__Dataset entries__:
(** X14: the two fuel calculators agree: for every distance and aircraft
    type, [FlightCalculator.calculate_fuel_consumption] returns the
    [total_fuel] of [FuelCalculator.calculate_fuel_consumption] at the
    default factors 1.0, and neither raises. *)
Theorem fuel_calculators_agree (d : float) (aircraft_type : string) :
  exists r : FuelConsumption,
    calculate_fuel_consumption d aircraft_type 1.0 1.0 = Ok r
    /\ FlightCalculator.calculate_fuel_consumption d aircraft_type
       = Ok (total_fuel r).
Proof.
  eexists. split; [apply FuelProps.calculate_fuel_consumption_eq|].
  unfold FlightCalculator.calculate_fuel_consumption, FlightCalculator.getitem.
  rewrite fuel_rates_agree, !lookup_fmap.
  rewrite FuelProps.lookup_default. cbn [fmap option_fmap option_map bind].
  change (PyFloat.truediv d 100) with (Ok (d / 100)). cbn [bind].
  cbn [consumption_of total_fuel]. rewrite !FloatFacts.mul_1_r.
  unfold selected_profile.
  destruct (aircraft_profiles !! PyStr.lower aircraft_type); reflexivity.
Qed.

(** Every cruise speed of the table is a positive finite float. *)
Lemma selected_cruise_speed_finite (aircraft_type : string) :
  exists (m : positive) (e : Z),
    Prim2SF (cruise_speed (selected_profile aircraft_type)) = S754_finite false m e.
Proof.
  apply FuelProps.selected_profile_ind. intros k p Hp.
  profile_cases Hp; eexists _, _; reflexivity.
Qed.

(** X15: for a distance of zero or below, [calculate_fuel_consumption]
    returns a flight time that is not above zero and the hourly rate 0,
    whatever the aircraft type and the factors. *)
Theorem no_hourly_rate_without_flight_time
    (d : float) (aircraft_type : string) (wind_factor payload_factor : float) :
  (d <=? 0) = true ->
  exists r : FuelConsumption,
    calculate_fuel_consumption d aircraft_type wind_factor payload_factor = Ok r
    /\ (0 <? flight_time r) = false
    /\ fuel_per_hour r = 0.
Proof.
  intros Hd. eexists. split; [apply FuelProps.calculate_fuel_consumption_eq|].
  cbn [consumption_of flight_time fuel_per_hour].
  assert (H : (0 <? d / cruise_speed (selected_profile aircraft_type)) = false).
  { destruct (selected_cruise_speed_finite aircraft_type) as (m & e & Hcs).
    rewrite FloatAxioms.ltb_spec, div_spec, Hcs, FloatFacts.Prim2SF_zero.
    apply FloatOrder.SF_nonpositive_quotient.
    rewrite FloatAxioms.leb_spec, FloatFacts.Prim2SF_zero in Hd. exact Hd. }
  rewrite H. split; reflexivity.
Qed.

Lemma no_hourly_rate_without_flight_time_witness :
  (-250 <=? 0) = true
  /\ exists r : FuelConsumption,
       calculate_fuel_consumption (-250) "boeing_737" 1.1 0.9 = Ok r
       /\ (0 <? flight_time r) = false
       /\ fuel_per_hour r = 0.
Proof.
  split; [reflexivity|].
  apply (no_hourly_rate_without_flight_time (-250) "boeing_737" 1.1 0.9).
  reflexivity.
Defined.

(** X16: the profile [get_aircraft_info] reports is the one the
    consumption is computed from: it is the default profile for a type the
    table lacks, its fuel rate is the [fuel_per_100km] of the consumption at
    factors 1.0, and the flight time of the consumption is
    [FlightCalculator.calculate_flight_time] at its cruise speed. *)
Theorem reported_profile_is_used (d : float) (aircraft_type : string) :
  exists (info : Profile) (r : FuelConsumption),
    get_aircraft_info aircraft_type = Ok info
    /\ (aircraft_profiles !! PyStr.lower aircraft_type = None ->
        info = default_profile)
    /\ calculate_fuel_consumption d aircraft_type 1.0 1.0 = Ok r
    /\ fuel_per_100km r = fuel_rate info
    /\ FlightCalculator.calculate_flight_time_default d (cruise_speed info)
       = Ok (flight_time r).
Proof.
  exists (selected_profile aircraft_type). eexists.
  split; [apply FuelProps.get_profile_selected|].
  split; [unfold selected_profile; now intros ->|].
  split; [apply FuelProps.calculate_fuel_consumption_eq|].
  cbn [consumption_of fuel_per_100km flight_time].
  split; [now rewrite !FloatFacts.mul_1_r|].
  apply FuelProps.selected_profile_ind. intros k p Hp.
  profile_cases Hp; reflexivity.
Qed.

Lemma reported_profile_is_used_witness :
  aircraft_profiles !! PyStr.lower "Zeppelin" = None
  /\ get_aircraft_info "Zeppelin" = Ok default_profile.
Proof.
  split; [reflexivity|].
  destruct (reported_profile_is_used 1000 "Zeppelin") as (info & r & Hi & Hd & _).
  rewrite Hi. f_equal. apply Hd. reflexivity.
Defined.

...

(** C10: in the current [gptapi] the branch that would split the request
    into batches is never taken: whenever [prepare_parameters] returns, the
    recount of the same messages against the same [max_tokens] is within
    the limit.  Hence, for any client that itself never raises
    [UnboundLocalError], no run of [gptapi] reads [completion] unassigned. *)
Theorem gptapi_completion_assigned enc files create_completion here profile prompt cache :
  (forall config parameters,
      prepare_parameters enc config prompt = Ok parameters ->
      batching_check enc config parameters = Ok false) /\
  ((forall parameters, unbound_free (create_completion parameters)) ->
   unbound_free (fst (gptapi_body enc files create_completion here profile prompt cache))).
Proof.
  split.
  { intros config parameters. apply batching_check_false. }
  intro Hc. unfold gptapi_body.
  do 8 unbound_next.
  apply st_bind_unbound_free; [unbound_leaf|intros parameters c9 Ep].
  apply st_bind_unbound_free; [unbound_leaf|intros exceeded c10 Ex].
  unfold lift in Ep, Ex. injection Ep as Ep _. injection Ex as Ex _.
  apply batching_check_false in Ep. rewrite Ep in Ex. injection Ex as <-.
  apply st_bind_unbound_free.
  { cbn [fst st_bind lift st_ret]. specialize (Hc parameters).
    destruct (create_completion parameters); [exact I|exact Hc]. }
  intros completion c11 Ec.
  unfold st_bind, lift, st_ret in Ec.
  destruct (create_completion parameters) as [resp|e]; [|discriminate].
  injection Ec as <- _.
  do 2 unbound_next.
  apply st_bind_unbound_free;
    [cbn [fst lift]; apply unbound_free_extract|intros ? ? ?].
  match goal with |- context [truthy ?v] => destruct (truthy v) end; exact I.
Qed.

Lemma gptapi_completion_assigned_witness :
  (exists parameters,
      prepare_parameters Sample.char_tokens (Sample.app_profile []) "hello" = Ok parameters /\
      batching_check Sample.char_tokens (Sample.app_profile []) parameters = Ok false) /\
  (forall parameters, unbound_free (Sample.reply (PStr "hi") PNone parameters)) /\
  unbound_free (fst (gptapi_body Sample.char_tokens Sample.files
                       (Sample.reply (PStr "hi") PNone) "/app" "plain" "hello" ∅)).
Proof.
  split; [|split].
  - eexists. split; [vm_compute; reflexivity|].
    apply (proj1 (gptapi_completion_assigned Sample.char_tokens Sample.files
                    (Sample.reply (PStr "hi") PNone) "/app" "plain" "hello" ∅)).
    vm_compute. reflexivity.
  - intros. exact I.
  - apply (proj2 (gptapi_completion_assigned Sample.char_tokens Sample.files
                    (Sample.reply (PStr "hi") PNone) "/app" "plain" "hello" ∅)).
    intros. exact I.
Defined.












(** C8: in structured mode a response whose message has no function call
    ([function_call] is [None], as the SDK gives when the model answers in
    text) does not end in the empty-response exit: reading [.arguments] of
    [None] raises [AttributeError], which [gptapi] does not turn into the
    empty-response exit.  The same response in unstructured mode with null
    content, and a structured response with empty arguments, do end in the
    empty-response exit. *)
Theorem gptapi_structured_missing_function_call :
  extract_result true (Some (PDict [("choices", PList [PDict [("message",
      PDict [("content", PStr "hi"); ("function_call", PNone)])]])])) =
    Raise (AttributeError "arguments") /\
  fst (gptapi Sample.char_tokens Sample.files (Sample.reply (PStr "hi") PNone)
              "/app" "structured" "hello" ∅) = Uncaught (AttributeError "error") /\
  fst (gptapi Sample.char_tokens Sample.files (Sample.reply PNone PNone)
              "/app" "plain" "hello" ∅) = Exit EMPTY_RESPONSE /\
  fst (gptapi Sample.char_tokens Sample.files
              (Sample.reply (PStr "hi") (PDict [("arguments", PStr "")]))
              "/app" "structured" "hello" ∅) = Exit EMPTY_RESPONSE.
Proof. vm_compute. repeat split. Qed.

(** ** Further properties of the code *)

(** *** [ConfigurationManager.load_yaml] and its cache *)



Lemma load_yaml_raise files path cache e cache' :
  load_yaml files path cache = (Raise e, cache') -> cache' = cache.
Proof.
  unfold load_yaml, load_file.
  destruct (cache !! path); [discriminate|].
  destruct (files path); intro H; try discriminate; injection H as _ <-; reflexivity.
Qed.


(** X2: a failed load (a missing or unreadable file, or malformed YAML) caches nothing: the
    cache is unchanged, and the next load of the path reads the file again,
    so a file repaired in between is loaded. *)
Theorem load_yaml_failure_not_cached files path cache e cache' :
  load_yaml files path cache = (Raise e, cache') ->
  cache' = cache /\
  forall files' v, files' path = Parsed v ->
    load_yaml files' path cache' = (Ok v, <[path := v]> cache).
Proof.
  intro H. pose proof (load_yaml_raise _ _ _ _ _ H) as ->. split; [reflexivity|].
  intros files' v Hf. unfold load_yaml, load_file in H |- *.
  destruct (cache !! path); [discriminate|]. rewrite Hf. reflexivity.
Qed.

__How to complete this task__:
Copy out every line above where "discriminate" is present.

__Reply to the exercise__:
  destruct (create_completion parameters) as [resp|e]; [|discriminate].
  destruct (cache !! path); [discriminate|].
  destruct (files path); intro H; try discriminate; injection H as _ <-; reflexivity.
  destruct (cache !! path); [discriminate|]. rewrite Hf. reflexivity.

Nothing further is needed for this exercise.